→ **Required work**:
Reproduce the entries shown below only from the line with "intros k Hk1 Hk2." down to the line with "(** A report", keeping both end lines and copying each one exactly.

[Records from a data collection]
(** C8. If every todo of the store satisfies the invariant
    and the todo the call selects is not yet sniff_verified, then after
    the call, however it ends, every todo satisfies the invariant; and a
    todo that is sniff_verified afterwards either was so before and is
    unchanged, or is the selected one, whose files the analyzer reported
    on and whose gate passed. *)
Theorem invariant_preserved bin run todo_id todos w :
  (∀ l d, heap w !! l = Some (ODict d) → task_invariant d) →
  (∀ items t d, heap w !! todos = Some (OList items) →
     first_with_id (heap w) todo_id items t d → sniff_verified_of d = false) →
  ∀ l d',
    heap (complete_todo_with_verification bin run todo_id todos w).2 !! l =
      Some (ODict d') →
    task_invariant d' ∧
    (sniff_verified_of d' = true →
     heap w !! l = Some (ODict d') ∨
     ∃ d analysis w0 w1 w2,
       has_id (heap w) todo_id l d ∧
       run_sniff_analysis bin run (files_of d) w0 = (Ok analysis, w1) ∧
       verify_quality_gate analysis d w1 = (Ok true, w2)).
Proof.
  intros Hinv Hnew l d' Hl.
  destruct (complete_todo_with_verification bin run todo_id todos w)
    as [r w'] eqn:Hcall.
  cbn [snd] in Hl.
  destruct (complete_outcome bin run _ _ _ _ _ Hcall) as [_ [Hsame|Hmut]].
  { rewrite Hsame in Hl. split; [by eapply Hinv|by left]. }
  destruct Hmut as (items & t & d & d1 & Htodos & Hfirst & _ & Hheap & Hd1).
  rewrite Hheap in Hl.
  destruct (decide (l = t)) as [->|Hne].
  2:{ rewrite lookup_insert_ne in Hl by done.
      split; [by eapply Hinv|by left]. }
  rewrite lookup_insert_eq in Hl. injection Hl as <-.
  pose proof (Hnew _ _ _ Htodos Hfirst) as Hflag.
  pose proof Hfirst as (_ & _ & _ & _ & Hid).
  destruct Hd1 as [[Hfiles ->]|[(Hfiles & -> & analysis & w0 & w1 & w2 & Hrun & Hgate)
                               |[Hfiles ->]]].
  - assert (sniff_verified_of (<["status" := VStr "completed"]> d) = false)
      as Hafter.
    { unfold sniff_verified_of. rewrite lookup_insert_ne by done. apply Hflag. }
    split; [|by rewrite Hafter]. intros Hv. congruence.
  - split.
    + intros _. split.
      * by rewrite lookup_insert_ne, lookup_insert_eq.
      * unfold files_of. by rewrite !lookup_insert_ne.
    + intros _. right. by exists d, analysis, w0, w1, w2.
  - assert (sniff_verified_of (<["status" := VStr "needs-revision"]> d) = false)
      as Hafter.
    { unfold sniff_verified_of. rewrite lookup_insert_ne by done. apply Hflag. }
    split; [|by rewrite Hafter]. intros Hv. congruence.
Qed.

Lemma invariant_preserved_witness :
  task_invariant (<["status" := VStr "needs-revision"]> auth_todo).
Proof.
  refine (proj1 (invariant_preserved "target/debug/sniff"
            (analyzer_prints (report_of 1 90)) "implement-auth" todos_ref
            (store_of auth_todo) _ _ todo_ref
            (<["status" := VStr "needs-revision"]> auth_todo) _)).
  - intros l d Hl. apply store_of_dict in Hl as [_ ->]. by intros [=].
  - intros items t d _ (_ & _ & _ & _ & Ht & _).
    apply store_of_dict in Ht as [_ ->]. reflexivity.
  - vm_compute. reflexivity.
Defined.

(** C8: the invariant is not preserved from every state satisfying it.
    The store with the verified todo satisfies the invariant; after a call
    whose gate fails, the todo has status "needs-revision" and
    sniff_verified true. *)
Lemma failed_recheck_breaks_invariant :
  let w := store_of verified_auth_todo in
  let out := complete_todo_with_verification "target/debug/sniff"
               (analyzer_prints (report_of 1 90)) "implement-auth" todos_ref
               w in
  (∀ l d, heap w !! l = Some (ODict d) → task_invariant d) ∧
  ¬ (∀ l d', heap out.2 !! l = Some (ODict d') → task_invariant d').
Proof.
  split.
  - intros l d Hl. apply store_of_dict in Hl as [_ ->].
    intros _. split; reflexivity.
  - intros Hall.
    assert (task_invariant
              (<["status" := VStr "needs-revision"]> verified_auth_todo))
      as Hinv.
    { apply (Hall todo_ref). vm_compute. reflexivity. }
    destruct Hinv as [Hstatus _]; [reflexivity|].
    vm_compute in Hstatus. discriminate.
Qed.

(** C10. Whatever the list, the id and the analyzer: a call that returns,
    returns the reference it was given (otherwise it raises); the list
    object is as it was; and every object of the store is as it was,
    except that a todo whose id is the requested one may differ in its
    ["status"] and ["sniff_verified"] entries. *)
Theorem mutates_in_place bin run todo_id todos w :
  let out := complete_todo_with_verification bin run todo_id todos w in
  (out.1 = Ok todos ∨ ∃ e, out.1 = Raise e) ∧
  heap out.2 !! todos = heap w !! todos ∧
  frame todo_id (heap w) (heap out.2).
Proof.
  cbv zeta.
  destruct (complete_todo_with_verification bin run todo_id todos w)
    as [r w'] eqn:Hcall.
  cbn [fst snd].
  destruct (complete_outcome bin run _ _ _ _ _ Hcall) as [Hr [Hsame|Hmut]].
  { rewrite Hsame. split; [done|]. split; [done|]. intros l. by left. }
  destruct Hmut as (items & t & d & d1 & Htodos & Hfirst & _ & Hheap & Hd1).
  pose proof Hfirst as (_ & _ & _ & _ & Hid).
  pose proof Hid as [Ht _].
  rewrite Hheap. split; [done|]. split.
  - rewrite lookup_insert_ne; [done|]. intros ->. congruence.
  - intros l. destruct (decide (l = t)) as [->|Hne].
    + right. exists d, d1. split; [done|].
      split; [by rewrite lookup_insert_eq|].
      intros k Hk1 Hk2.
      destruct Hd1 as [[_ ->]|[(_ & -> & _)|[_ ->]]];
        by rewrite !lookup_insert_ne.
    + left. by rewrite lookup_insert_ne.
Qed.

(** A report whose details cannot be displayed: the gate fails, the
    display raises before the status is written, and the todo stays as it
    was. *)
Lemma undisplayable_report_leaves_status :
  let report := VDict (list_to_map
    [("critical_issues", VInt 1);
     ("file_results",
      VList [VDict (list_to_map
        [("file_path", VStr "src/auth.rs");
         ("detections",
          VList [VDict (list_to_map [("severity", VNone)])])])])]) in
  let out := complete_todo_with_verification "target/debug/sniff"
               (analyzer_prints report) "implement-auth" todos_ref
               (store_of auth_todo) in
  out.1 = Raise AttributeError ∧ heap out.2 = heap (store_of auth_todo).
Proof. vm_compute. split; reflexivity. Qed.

→ **The completed task**:
      intros k Hk1 Hk2.
      destruct Hd1 as [[_ ->]|[(_ & -> & _)|[_ ->]]];
        by rewrite !lookup_insert_ne.
    + left. by rewrite lookup_insert_ne.
Qed.

(** A report whose details cannot be displayed: the gate fails, the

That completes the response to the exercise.